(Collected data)
Lemma field_descriptor_meta_frame_witness :
  fm_name age_meta = field_name age_field /\
  _add_type age_field [("name", VStr (field_name age_field))]
  = Ok [("name", VStr "age"); ("type", VStr "integer")] /\
  exists d, _field_descriptor age_field (Some age_meta) = Ok d /\
            sget "name" d = Some (VStr "age") /\
            sget "type" d = Some (VStr "date").
Proof.
  split; [reflexivity|]. split; [reflexivity|].
  destruct (field_descriptor_meta_frame age_field age_meta
              (d0 := [("name", VStr "age"); ("type", VStr "integer")])
              eq_refl eq_refl) as (d & Hd & H1 & _ & H3).
  exists d. split; [exact Hd|]. split.
  - apply H1. simpl. intros [H|[]]. discriminate H.
  - apply (H3 "type" "date" [] []); [reflexivity|]. intros [].
Defined.

(** ** Foreign keys from links *)

Lemma add_foreign_key_step_ok (l : Link) (fks : list value) (s : odict)
  (fs : list value) :
  sget "fields" s = Some (VList fs) ->
  add_foreign_key_step (fks, s) l
  = Ok (fks ++ [foreign_key l],
        sset "fields" (VList (fs ++ [VDict [("name", VStr (link_name l))]])) s).
Proof.
  intros Hf. unfold add_foreign_key_step, fields_append. cbn [fst snd].
  rewrite Hf. reflexivity.
Qed.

(Task objective)
What is needed is an exact transcription of every record above.

(Task response)
Lemma field_descriptor_meta_frame_witness :
  fm_name age_meta = field_name age_field /\
  _add_type age_field [("name", VStr (field_name age_field))]
  = Ok [("name", VStr "age"); ("type", VStr "integer")] /\
  exists d, _field_descriptor age_field (Some age_meta) = Ok d /\
            sget "name" d = Some (VStr "age") /\
            sget "type" d = Some (VStr "date").
Proof.
  split; [reflexivity|]. split; [reflexivity|].
  destruct (field_descriptor_meta_frame age_field age_meta
              (d0 := [("name", VStr "age"); ("type", VStr "integer")])
              eq_refl eq_refl) as (d & Hd & H1 & _ & H3).
  exists d. split; [exact Hd|]. split.
  - apply H1. simpl. intros [H|[]]. discriminate H.
  - apply (H3 "type" "date" [] []); [reflexivity|]. intros [].
Defined.

(** ** Foreign keys from links *)

Lemma add_foreign_key_step_ok (l : Link) (fks : list value) (s : odict)
  (fs : list value) :
  sget "fields" s = Some (VList fs) ->
  add_foreign_key_step (fks, s) l
  = Ok (fks ++ [foreign_key l],
        sset "fields" (VList (fs ++ [VDict [("name", VStr (link_name l))]])) s).
Proof.
  intros Hf. unfold add_foreign_key_step, fields_append. cbn [fst snd].
  rewrite Hf. reflexivity.
Qed.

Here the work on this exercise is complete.